Depends on type. All of them will have sharp waveforms (read: tons of harmonics). Your antenna coupling network will require a strong lowpass or bandpass filter to deal with these. None of them are crystal controlled, so you won't be able to keep a, say, 500Hz CW channel (or whatever they're allocated as, at frequencies down there) tuned in. And many of them aren't fixed at all, where the switching frequency depends on load and component values rather than a fixed (e.g. RC timer) reference -- and wildly so, far more than you'll be able to hold a, say, NBFM (couple kHz) channel (if such are permitted in the band at all, which I'm guessing not..?).

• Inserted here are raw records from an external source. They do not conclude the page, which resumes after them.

(* ===== verification/LoginLimiter.v ===== *)
(** * Login rate limiter

    [crates/winwincode-server/src/login_rate_limiter.rs]: two bounded tables of failed login
    attempts, one for pairs of a client and a user and one for clients, each with a fixed
    window per key and an eviction that keeps what it must not forget.

    A [HashMap] is iterated in an unspecified order, and [select_nth_unstable_by_key] leaves
    equal keys in any order.  Every operation that evicts therefore takes a [hash_order], a
    rearrangement of the entries that may be another one at every call; a stable sort of the
    rearranged candidates gives every outcome that the two leave open. *)

From Stdlib Require Import String.
From stdpp Require Import sorting.
From S2P Require Import Prelude.
Local Open Scope Z_scope.

Definition MAX_LOGIN_FAILURES : Z := 5.
Definition MAX_CLIENT_LOGIN_FAILURES : Z := 50.
Definition LOGIN_FAILURE_WINDOW_MILLIS : Z := 15 * 60 * 1000.
Definition MAX_TRACKED_PAIRS : Z := 65536.
Definition MAX_TRACKED_CLIENTS : Z := 65536.
Definition EVICTION_BATCH_DIVISOR : Z := 16.

Record AttemptKey : Type := { attempt_client : string; attempt_username : string }.

#[global] Instance AttemptKey_eq_dec : EqDecision AttemptKey.
Proof. solve_decision. Defined.
#[global] Instance AttemptKey_countable : Countable AttemptKey.
Proof.
  apply (inj_countable' (λ k, (attempt_client k, attempt_username k)) (λ p, {| attempt_client := p.1; attempt_username := p.2 |})).
  by intros [].
Defined.

Record AttemptEntry : Type := {
  failures : Z;
  window_started_millis : Z;
  in_flight : Z
}.

Definition fresh (now : Z) : AttemptEntry := {| failures := 0; window_started_millis := now; in_flight := 0 |}.

Definition live (e : AttemptEntry) (now : Z) : bool :=
  saturating_sub_i64 now (window_started_millis e) <? LOGIN_FAILURE_WINDOW_MILLIS.

Definition entry_locked (e : AttemptEntry) (now limit : Z) : bool := (limit <=? failures e) && live e now.

Definition protected (e : AttemptEntry) (now limit : Z) : bool :=
  live e now && ((limit <=? failures e) || (0 <? in_flight e)).

Definition roll_window (e : AttemptEntry) (now : Z) : AttemptEntry :=
  if live e now then e else {| failures := 0; window_started_millis := now; in_flight := in_flight e |}.

Definition set_in_flight (e : AttemptEntry) (n : Z) : AttemptEntry :=
  {| failures := failures e; window_started_millis := window_started_millis e; in_flight := n |}.

Definition set_failures (e : AttemptEntry) (n : Z) : AttemptEntry :=
  {| failures := n; window_started_millis := window_started_millis e; in_flight := in_flight e |}.

(** ** One table *)

Record hash_order (K : Type) : Type := {
  shuffle : list (K * AttemptEntry) → list (K * AttemptEntry);
  shuffle_perm : ∀ l, shuffle l ≡ₚ l
}.
Arguments shuffle {K}.
Arguments shuffle_perm {K}.

Section table.
Context {K : Type} `{Countable K}.

Record BoundedTable : Type := {
  entries : gmap K AttemptEntry;
  capacity : Z;
  limit : Z;
  saturated_until : option Z
}.

Definition table_new (capacity limit : Z) : BoundedTable :=
  {| entries := ∅; capacity := capacity; limit := limit; saturated_until := None |}.

Definition set_entries (t : BoundedTable) (m : gmap K AttemptEntry) : BoundedTable :=
  {| entries := m; capacity := capacity t; limit := limit t; saturated_until := saturated_until t |}.

Definition set_saturated (t : BoundedTable) (s : option Z) : BoundedTable :=
  {| entries := entries t; capacity := capacity t; limit := limit t; saturated_until := s |}.

Definition len (m : gmap K AttemptEntry) : Z := Z.of_nat (size m).

Definition table_locked (t : BoundedTable) (k : K) (now : Z) : bool :=
  match entries t !! k with Some e => entry_locked e now (limit t) | None => false end.

(** [saturated_until.is_some_and(|until| now < until)]. *)
Definition saturated (t : BoundedTable) (now : Z) : bool :=
  match saturated_until t with Some until => now <? until | None => false end.

Definition known_saturated_for (t : BoundedTable) (k : K) (now : Z) : bool :=
  bool_decide (entries t !! k = None) && (capacity t <=? len (entries t)) && saturated t now.

(** The entries that an eviction takes: the oldest of those that are not protected. *)
Definition candidates (order : hash_order K) (m : gmap K AttemptEntry) (now limit : Z) : list (Z * K) :=
  (λ x, (window_started_millis x.2, x.1)) <$> filter (λ x, protected x.2 now limit = false) (shuffle order (map_to_list m)).

Definition older (x y : Z * K) : Prop := x.1 ≤ y.1.
#[global] Instance older_dec : RelDecision older.
Proof. intros x y. unfold older. apply _. Defined.

(** [select_nth_unstable_by_key(excess, ..)] and [truncate(excess)]. *)
Definition select_oldest (excess : Z) (l : list (Z * K)) : list (Z * K) :=
  if excess <? Z.of_nat (length l) then take (Z.to_nat excess) (merge_sort older l) else l.

Definition evict (order : hash_order K) (m : gmap K AttemptEntry) (target now limit : Z) : gmap K AttemptEntry :=
  if target <? len m
  then foldr (λ x m, delete x.2 m) m (select_oldest (len m - target) (candidates order m now limit))
  else m.

Definition eviction_target (capacity : Z) : Z := capacity - Z.max (capacity / EVICTION_BATCH_DIVISOR) 1.

(** [values().map(..).min()]. *)
Definition earliest_expiry (m : gmap K AttemptEntry) : option Z :=
  foldr (λ x o, Some (match o with Some z => Z.min x z | None => x end)) None
    ((λ x, saturating_add_i64 (window_started_millis x.2) LOGIN_FAILURE_WINDOW_MILLIS) <$> map_to_list m).

Definition make_room (order : hash_order K) (t : BoundedTable) (now : Z) : BoundedTable * bool :=
  if len (entries t) <? capacity t then (t, true)
  else if saturated t now then (t, false)
  else
    let kept := filter (λ x, live x.2 now = true) (entries t) in
    let m := evict order kept (eviction_target (capacity t)) now (limit t) in
    let t := set_saturated (set_entries t m) None in
    if len m <? capacity t then (t, true) else (set_saturated t (earliest_expiry m), false).

Definition reserve (order : hash_order K) (t : BoundedTable) (k : K) (now : Z) : BoundedTable * bool :=
  match entries t !! k with
  | Some e =>
      if entry_locked e now (limit t) then (t, false)
      else
        let e := roll_window e now in
        (set_entries t (<[k := set_in_flight e (saturating_add_u32 (in_flight e) 1)]> (entries t)), true)
  | None =>
      let '(t, room) := make_room order t now in
      if room then (set_entries t (<[k := set_in_flight (fresh now) 1]> (entries t)), true) else (t, false)
  end.

Definition table_release (t : BoundedTable) (k : K) : BoundedTable :=
  let t' :=
    match entries t !! k with
    | Some e =>
        let e := set_in_flight e (saturating_sub (in_flight e) 1) in
        set_entries t (if (failures e =? 0) && (in_flight e =? 0) then delete k (entries t) else <[k := e]> (entries t))
    | None => t
    end in
  set_saturated t' None.

Definition record (order : hash_order K) (t : BoundedTable) (k : K) (now : Z) : BoundedTable :=
  match entries t !! k with
  | Some e =>
      let e := roll_window (set_in_flight e (saturating_sub (in_flight e) 1)) now in
      let e := set_failures e (saturating_add_u32 (failures e) 1) in
      let t := set_entries t (<[k := e]> (entries t)) in
      if protected e now (limit t) then t else set_saturated t None
  | None =>
      let '(t, room) := make_room order t now in
      if room then set_entries t (<[k := set_failures (fresh now) 1]> (entries t)) else t
  end.

Definition table_remove (t : BoundedTable) (k : K) : BoundedTable :=
  match entries t !! k with
  | Some _ => set_saturated (set_entries t (delete k (entries t))) None
  | None => t
  end.
End table.
Arguments BoundedTable K {_ _}.

(** ** The limiter *)

Record LoginRateLimiter : Type := {
  pairs : BoundedTable AttemptKey;
  clients : BoundedTable string
}.

Definition with_capacity (pairs clients : Z) : LoginRateLimiter :=
  {| pairs := table_new pairs MAX_LOGIN_FAILURES; clients := table_new clients MAX_CLIENT_LOGIN_FAILURES |}.

Definition limiter_default : LoginRateLimiter := with_capacity MAX_TRACKED_PAIRS MAX_TRACKED_CLIENTS.

Definition attempt_key (client username : string) : AttemptKey := {| attempt_client := client; attempt_username := username |}.

Record orders : Type := { pair_order : hash_order AttemptKey; client_order : hash_order string }.

Definition rejected (l : LoginRateLimiter) (client username : string) (now : Z) : bool :=
  table_locked (pairs l) (attempt_key client username) now || table_locked (clients l) client now ||
  known_saturated_for (pairs l) (attempt_key client username) now || known_saturated_for (clients l) client now.

Definition limiter_admit (o : orders) (l : LoginRateLimiter) (client username : string) (now : Z) : LoginRateLimiter * bool :=
  let key := attempt_key client username in
  if table_locked (pairs l) key now || table_locked (clients l) client now then (l, false)
  else
    let '(ps, ok) := reserve (pair_order o) (pairs l) key now in
    if negb ok then ({| pairs := ps; clients := clients l |}, false)
    else
      let '(cs, ok) := reserve (client_order o) (clients l) client now in
      if negb ok then ({| pairs := table_release ps key; clients := cs |}, false)
      else ({| pairs := ps; clients := cs |}, true).

Definition release (l : LoginRateLimiter) (client username : string) : LoginRateLimiter :=
  {| pairs := table_release (pairs l) (attempt_key client username); clients := table_release (clients l) client |}.

Definition record_failure (o : orders) (l : LoginRateLimiter) (client username : string) (now : Z) : LoginRateLimiter :=
  {| pairs := record (pair_order o) (pairs l) (attempt_key client username) now;
     clients := record (client_order o) (clients l) client now |}.

Definition clear (l : LoginRateLimiter) (client username : string) : LoginRateLimiter :=
  {| pairs := table_remove (pairs l) (attempt_key client username); clients := table_release (clients l) client |}.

So, in very, very broad strokes, yes, it's sort of how a high-efficiency (class D) transmitter works... But it's missing 110% all the subtle things to make an actual transmitter: there's no coupling network, it's not filtered, it's not modulated, it can't stay in its channel... take your pick!
Ed: incidentally, SMPS are over that frequency nowadays. Probably the cheaper and older models are still under 150kHz (FCC Part 15 lower threshold, so they only have to worry about levels of harmonics), but the newer and more compact types are pushing 300kHz, even low MHz with GaN FETs.